ハノイには都市鉄道(軌道)がない。正確にいうと、構造物としては2A号線というのが完成しているが、不具合があり営業運行までには至っていないという。
一方で、BRTは2017年より運行している。BRTとは、Bus Rapid Transit、ハノイのBRTに限定して平たく例えて言えば「線路の無い路面電車」。道路中央側にバス専用レーンと停留所を設けたもので、速達性、定時性や頻発性のポテンシャルが高いが、軌道施設のような建設や維持管理費用を掛ける必要がないという利点がある。
今回、ハノイのBRTに乗車した感想を書いてみる。
休日、しかもコロナの影響もあるのだろうか、車内は席の半分も埋まっていない。ガラガラである。道路自体も空いていて、一般車の渋滞を脇目に専用レーンを悠々と進むという優越感を体験することなく目的地に到着した。距離にかかわらず1人1回7kVND(約35円)という運賃は経済的。
設備面では、プラットホームがあり段差なく乗降が楽。郊外部ではホームから道路を渡るための歩道橋が設置されている。専用レーンはコンクリ舗装(郊外では停留所のみ)であり、さすが灼熱のアスファルト対策が万全。ワンマン運行で車掌は乗務せず停留所で切符を購入して改札を通る方式。
安い、早い、空いてるの3拍子で好印象だった一方で、コロナ、休日という条件があるとはいえ、折角のインフラがあまり利用されていないのではないかという印象も残った。以前、マニラで都市鉄道に乗った時、ちょうど通勤時間帯ということもあり改札を通るまで30分以上並ぶという大盛況ぶりを体験したが、ここハノイでは通勤の足としてBRTがそこまで重宝されているようには思えない。今後開業する都市鉄道(地下鉄)も同様、混雑することがあるのだろうか疑わしい。
なぜか?
長い間バイクが市民の足として定着している。ドアtoドアで便利な反面、渋滞や事故の危険という不利な反面もあろう。ただ、それら不利な点というのはそれ程のものではないのではないかと、僕は実感しはじめている。「渋滞」しているようで信号が少ないので結構止まることなく流れている。「危険」そうでいてローカル秩序により(あまり)接触することはない。そもそも速度が遅いため接触してもケガに至るものではない。渋谷のスクランブル交差点で縦横に行き交う人々がぶつからないのを見た外人さんはAmazing!と喜ぶが、当の東京人(というか渋谷に出没する人)は意識せずにぶつかることなく歩いている。同じことがハノイの交差点のバイク同士でもいえるのではないか。人同士であろうと、バイク同士であろと、ギリギリまで接近しても最後に交わせば問題ないという話だ。東京では人同士が駅や車内で「接触」してしまい喧嘩(事故)になることもあるのだから、どちらが安全かなどとは言い切れないものだ。

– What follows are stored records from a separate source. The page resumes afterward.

Lemma built_invariants s s' m op :
  built s s' m op -> (forall o, o ∈ operands op -> o < length s) ->
  wf s -> back_edges s -> dep_sound s -> coherent s ->
  wf s' /\ back_edges s' /\ dep_sound s' /\ coherent s'.
Proof.
  intros Hb Hop Hwf Hbe Hds Hco.
  pose proof Hb as (Hm & Hl & Em & Hold). subst m.
  assert (Hdeps : forall o ndo, s !! o = Some ndo ->
            deps_of s' o = dependent_nodes ndo ++
                           repeat (length s) (count_occ Nat.eq_dec (operands op) o)).
  { intros o ndo Eo. unfold deps_of. rewrite (Hold o ndo Eo). done. }
  assert (Hin_new : forall o, o ∈ operands op -> length s ∈ deps_of s' o).
  { intros o Ho. destruct (lookup_lt_is_Some_2 s o) as [ndo Eo]; [apply Hop; done|].
    rewrite (Hdeps o ndo Eo). apply elem_of_app. right.
    assert (Hc : count_occ Nat.eq_dec (operands op) o > 0)
      by (apply count_occ_In, list_elem_of_In; done).
    destruct (count_occ Nat.eq_dec (operands op) o); [lia|]. left. }
  split; [|split; [|split]].
  - intros k nd' Ek. pose proof (lookup_lt_Some _ _ _ Ek) as Hk.
    destruct (built_lookup _ _ _ _ _ _ Hb Ek) as [[-> ->]|(nd & Ek0 & ->)]; simpl.
    + split; [exact Hop|]. intros d Hd. apply elem_of_nil in Hd. done.
    + pose proof (lookup_lt_Some _ _ _ Ek0) as Hk0.
      destruct (Hwf k nd Ek0) as [H1 H2]. split; [done|]. intros d Hd.
      apply elem_of_app in Hd as [Hd|Hd]; [specialize (H2 d Hd); lia|].
      apply list_elem_of_In, repeat_spec in Hd. lia.
  - intros n nd' o En' Ho.
    destruct (built_lookup _ _ _ _ _ _ Hb En') as [[-> ->]|(nd & En & ->)]; simpl in Ho.
    + apply Hin_new. done.
    + pose proof (Hbe n nd o En Ho) as Hd. unfold deps_of in Hd.
      destruct (s !! o) as [ndo|] eqn:Eo; [|apply elem_of_nil in Hd; done].
      rewrite (Hdeps o ndo Eo). apply elem_of_app. left. done.
  - intros o d Hd. unfold deps_of in Hd.
    destruct (s' !! o) as [ndo'|] eqn:Eo'; [|apply elem_of_nil in Hd; done].
    destruct (built_lookup _ _ _ _ _ _ Hb Eo') as [[-> ->]|(ndo & Eo & ->)];
      simpl in Hd; [apply elem_of_nil in Hd; done|].
    apply elem_of_app in Hd as [Hd|Hd].
    + destruct (Hds o d) as (ndd & Ed & Hod); [unfold deps_of; rewrite Eo; done|].
      eexists. split; [apply (Hold d ndd Ed)|]. done.
    + apply list_elem_of_In in Hd. pose proof (repeat_spec _ _ _ Hd) as ->.
      destruct (count_occ Nat.eq_dec (operands op) o) eqn:Ec; [simpl in Hd; done|].
      exists (mk_node op [] None). split; [done|]. simpl.
      apply list_elem_of_In, (count_occ_In Nat.eq_dec). lia.
  - intros k w Hk. unfold cache_of in Hk.
    destruct (s' !! k) as [nd'|] eqn:Ek'; [|discriminate].
    destruct (built_lookup _ _ _ _ _ _ Hb Ek') as [[-> ->]|(nd & Ek & ->)];
      simpl in Hk; [discriminate|].
    unfold value. apply (denot_extends _ s); [eapply built_extends; exact Hb|].
    apply Hco. rewrite (lookup_cache_of _ _ _ Ek). done.
Qed.

Lemma create_input_built s name :
  built s (create_input s name).2 (create_input s name).1 (Input name).
Proof. apply (built_attach s (Input name)). intros o Ho. apply elem_of_nil in Ho. done. Qed.

Ltac operands_bound :=
  intros ? Ho; simpl in Ho; repeat (apply elem_of_cons in Ho as [->|Ho]);
  first [ done | apply elem_of_nil in Ho; done ].

Lemma add_built s a b : a < length s -> b < length s ->
  built s (add s a b).2 (add s a b).1 (Add a b).
Proof. intros Ha Hb. apply (built_attach s (Add a b)). operands_bound. Qed.

Lemma mul_built s a b : a < length s -> b < length s ->
  built s (mul s a b).2 (mul s a b).1 (Mul a b).
Proof. intros Ha Hb. apply (built_attach s (Mul a b)). operands_bound. Qed.

Lemma pow_f32_built s b e : b < length s -> e < length s ->
  built s (pow_f32 s b e).2 (pow_f32 s b e).1 (PowF32 b e).
Proof. intros Hb He. apply (built_attach s (PowF32 b e)). operands_bound. Qed.

Lemma sin_built s a : a < length s ->
  built s (sin s a).2 (sin s a).1 (Sin a).
Proof. intros Ha. apply (built_attach s (Sin a)). operands_bound. Qed.
(** C5 as stated fails: with [fault_current_ = 1/2] below the homing
    current limit 2, [kd = 1] and actuator 0 moving at velocity 1, the
    homing tick passes the fault check at its top, finds every raw start
    position at 0, completes the calibration and falls through; the PD
    current of actuator 0 is 1, past the fault current, so [CommandCurrents]
    sets the mode to Error and sends nothing: the tick does not end in
    PositionControl and no PD current is commanded. *)
Lemma homing_tick_trips_fault_gate_counterexample :
  control_mode_ homing_low_fault_current = kHoming
  /\ CheckErrors homing_low_fault_current = kIdle
  /\ position_warning (GetRawActuatorPositions homing_low_fault_current)
     = false
  /\ control_mode_ (toy_Update 1000 homing_low_fault_current) = kError
  /\ sends_nothing homing_low_fault_current
       (toy_Update 1000 homing_low_fault_current).
Proof.
  set (s := homing_low_fault_current).
  assert (Hok : CheckErrors s = kIdle).
  { apply CheckErrors_idle. intros i Hi. pose proof PI_RGT_0.
    each_actuator i Hi; readout; split; apply Rabs_le_bound; lra. }
  assert (Hnear : forall i, (i < kNumActuators)%nat ->
            Rabs (GetRawActuatorPosition s i) <= 15 / 100).
  { intros i Hi. each_actuator i Hi; readout; apply Rabs_le_bound; lra. }
  set (mid := homing_complete (snapshot s)).
  assert (E : toy_Update 1000 s
              = set_control_mode_ kError (latch_statics 1000 mid)).
  { unfold toy_Update.
    rewrite (Update_completes_homing _ _ _ 1000 s eq_refl Hok Hnear).
    fold mid. rewrite position_control_case_eq. cbv zeta.
    change (just_homed_ mid) with true. cbv iota. simpl andb.
    rewrite (handoff_progress_first 1000 mid eq_refl), elapsed_same.
    rewrite clamp_progress_0.
    assert (G : Rgeb 0 1 = false) by (apply Rgeb_false; lra).
    rewrite G.
    rewrite (first_handoff_currents 1000 mid eq_refl eq_refl eq_refl).
    apply CommandCurrents_fault.
    set (f := fun i : nat =>
                kd (position_gains_ mid)
                * (at_ (velocity_reference_ mid) i
                   - GetActuatorVelocity mid i)).
    set (lo := - max_current_ (latch_statics 1000 mid)).
    set (hi := max_current_ (latch_statics 1000 mid)).
    assert (L : length (Utils.Constrain (tabulate f) lo hi) = 12%nat).
    { rewrite Constrain_length. unfold tabulate.
      now rewrite length_map, length_seq. }
    apply fault_gate_true.
    - intros N. rewrite N in L. discriminate.
    - exists (at_ (Utils.Constrain (tabulate f) lo hi) 0). split.
      + apply nth_In. rewrite L. lia.
      + rewrite at_Constrain_tabulate by (unfold kNumActuators; lia).
        subst f lo hi. readout. unfold Utils.constrain.
        rdec; unfold Rabs; destruct (Rcase_abs _); lra. }
  split; [reflexivity|]. split; [exact Hok|].
  split.
  - apply position_warning_false. intros i Hi.
    unfold GetRawActuatorPositions. rewrite at_tabulate by exact Hi.
    now apply Hnear.
  - rewrite E. split; [reflexivity|].
    destruct (homing_fault_buses 1000 s) as [Bf Br]. cbv zeta in Bf, Br.
    unfold sends_nothing, mid. rewrite Bf, Br. split; reflexivity.
Qed.

(** * Further properties *)

(** ** Calibration *)

Lemma raw_position_same_bus (s s' : DriveSystem) (i : nat) :
  controllers (front_bus_ s') = controllers (front_bus_ s) ->
  controllers (rear_bus_ s') = controllers (rear_bus_ s) ->
  GetRawActuatorPosition s' i = GetRawActuatorPosition s i.
Proof.
  intros Hf Hr. unfold GetRawActuatorPosition, GetController, Get.
  destruct (i <=? kNumActuatorsPerBus - 1); [cbn; congruence|].
  destruct (_ && _); cbn; congruence.
Qed.

Lemma same_setup_snapshot_homing (s : DriveSystem) :
  same_setup s (homing_complete (snapshot s)).
Proof. unfold same_setup. repeat split; reflexivity. Qed.
(** * infrared_transfer: camera fingerprint extraction and style application

    A shallow embedding of [src/camera_analyzer.py] (extract_fingerprint,
    save_maps), [src/style_applicator.py] (load_maps, apply_style) and
    [main.py] (load_config, run_extraction, run_application, main), the
    properties the specification states about them, and further properties
    of the code.

    Conventions of the embedding:
    - a 2-D numpy array is a list of rows; [rect h w a] says it is an
      [h] x [w] array;
    - a float sample is an extended rational [fval]: finite values are exact
      rationals (no rounding, no overflow), and the three IEEE special
      values that a division can create are kept ([PInf], [NInf], [NaN]);
      signed zeros are not distinguished;
    - a Python call either returns or raises: [outcome];
    - the OpenCV primitives whose code is outside the repository
      (imread, resize, GaussianBlur, cvtColor) are parameters of the
      pipeline, constrained by the part of their documented contract a
      property needs; module [Ref] gives executable instances. *)

From Stdlib Require Import Ascii String.
From Stdlib Require Import List ZArith QArith Qcanon Qround Bool Arith Lia
  Permutation.
Import ListNotations.

Local Close Scope Q_scope.
Local Close Scope Qc_scope.
Local Open Scope nat_scope.

Set Implicit Arguments.

(** ** Python control flow: return or raise *)

Inductive exn : Type :=
| FileNotFoundError
| OSError
| ValueError
| Cv2Error.

Inductive outcome (A : Type) : Type :=
| Returned (a : A)
| Raised (e : exn).

Arguments Returned {A} a.
Arguments Raised {A} e.

Definition bind {A B : Type} (m : outcome A) (k : A -> outcome B) : outcome B :=
  match m with
  | Returned a => k a
  | Raised e => Raised e
  end.

Declare Scope py_scope.
Delimit Scope py_scope with py.
Notation "x <- m ;; k" := (bind m (fun x => k))
  (at level 61, m at next level, right associativity) : py_scope.

Definition returns {A : Type} (m : outcome A) : Prop :=
  exists a, m = Returned a.

(** ** Float samples *)

Inductive fval : Type :=
| Fin (q : Qc)
| PInf
| NInf
| NaN.

Definition finite (x : fval) : Prop :=
  match x with Fin _ => True | _ => False end.

Definition Qc_of_Z (z : Z) : Qc := Q2Qc (inject_Z z).
Definition fzero : fval := Fin (Qc_of_Z 0).
Definition of_Z (z : Z) : fval := Fin (Qc_of_Z z).

Definition fopp (x : fval) : fval :=
  match x with
  | Fin q => Fin (- q)%Qc
  | PInf => NInf
  | NInf => PInf
  | NaN => NaN
  end.

Definition fadd (x y : fval) : fval :=
  match x, y with
  | NaN, _ | _, NaN => NaN
  | Fin a, Fin b => Fin (a + b)%Qc
  | PInf, NInf | NInf, PInf => NaN
  | PInf, _ | _, PInf => PInf
  | NInf, _ | _, NInf => NInf
  end.
(** [if schemaCopy.Properties != nil { ... }]: the copied map with its
    [owner] and [repo] entries annotated. *)
Definition copy_properties (properties : option (gmap string (option loc)))
    (h : heap) : option (gmap string (option loc)) * heap :=
  match properties with
  | None => (None, h)
  | Some props =>
      let '(newProps, h) := annotate "owner" props h in
      let '(newProps, h) := annotate "repo" newProps h in
      (Some newProps, h)
  end.

Definition keep_required (r : string) : Prop := r ≠ "owner" ∧ r ≠ "repo".

(** One iteration of the loop: the entry stored in [result[i]]. *)
Definition make_optional (t : tool) (h : heap) : tool * heap :=
  match InputSchema (Tool t) with
  | SchemaPtr (Some l) =>
      match h !! l with
      | Some schema =>
          let hasOwner := bool_decide ("owner" ∈ Required schema) in
          let hasRepo := bool_decide ("repo" ∈ Required schema) in
          if negb hasOwner && negb hasRepo then (t, h)
          else
            let newRequired := filter keep_required (Required schema) in
            let '(newProperties, h) := copy_properties (Properties schema) h in
            let schemaCopy :=
              {| Description := Description schema;
                 Required := newRequired;
                 Properties := newProperties;
                 schema_rest := schema_rest schema |} in
            let '(l', h) := alloc schemaCopy h in
            ({| Tool := {| Name := Name (Tool t);
                           InputSchema := SchemaPtr (Some l');
                           tool_rest := tool_rest (Tool t) |};
                server_rest := server_rest t |}, h)
      | None => (t, h)
      end
  | _ => (t, h)
  end.

Fixpoint MakeOwnerRepoOptional (tools : list tool) (h : heap)
  : list tool * heap :=
  match tools with
  | [] => ([], h)
  | t :: rest =>
      let '(t', h) := make_optional t h in
      let '(rest', h) := MakeOwnerRepoOptional rest h in
      (t' :: rest', h)
  end.

(** What the rewrite owes to one property of a schema, from the heap [h]
    before to the heap [h'] after: the [owner] and [repo] properties that
    point to a schema now point to a fresh copy of it whose description
    has the advisory appended; every other entry is the one it was. *)
Definition property_rewritten (h h' : heap) (key : string)
    (old new : option (option loc)) : Prop :=
  match old with
  | Some (Some p) =>
      if decide (key = "owner" ∨ key = "repo") then
        ∀ prop, h !! p = Some prop →
                ∃ p', new = Some (Some p') ∧ h !! p' = None
                      ∧ h' !! p' = Some (with_advisory prop)
      else new = old
  | _ => new = old
  end.

(** What the rewrite owes to one schema: [Required] without [owner] and
    [repo], the properties rewritten as above, and nothing else
    changed. *)
Definition schema_rewritten (h h' : heap)
    (schema schema' : Schema SchemaRest) : Prop :=
  Required schema' = filter (λ r, r ≠ "owner" ∧ r ≠ "repo") (Required schema)
  ∧ Description schema' = Description schema
  ∧ schema_rest schema' = schema_rest schema
  ∧ match Properties schema, Properties schema' with
    | None, None => True
    | Some props, Some props' =>
        ∀ key, property_rewritten h h' key (props !! key) (props' !! key)
    | _, _ => False
    end.

(** A tool the rewrite has nothing to do for: its input schema is not a
    schema pointer, or the schema requires neither owner nor repo. *)
Definition untouched (h : heap) (t : tool) : Prop :=
  match InputSchema (Tool t) with
  | SchemaPtr (Some l) =>
      ∃ schema, h !! l = Some schema
                ∧ ("owner" ∉ Required schema) ∧ ("repo" ∉ Required schema)
  | _ => True
  end.

End rewrite.
End Inventory.

(** ** An executable instance of the library interface

    Byte-wise counterparts of the library functions.  [ToLower] and
    [EqualFold] agree with Go's on ASCII strings and [Quote] on printable
    ASCII; [url_Parse] follows [net/url]'s [Parse] (fragment, scheme,
    query, authority, percent-decoded path) and agrees with it on URIs
    whose authority is a plain host name. *)

Module GoAscii.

ハノイのバイク主体による直接的な移動手段がP2P(peer to peer)だとすれば、公共交通機関の利用はクラ・サバ(client/server)に例えられないだろうか? ブロックチェーンのようにP2Pが志向される時代からすると、皆で電車やバスに乗ることを推奨するのは時代に逆行しているといっては話が飛躍しすぎだろうか。。。
ハノイでは、バイクの駐輪場というインフラも完備され、駐輪場の運用も成熟している。何を今更、BRTだ電車だ?という市民の声も聞えてきそうである。
以上。ハノイの町に出て、たかだか1か月。上っ面しか見ていない者の雑感である。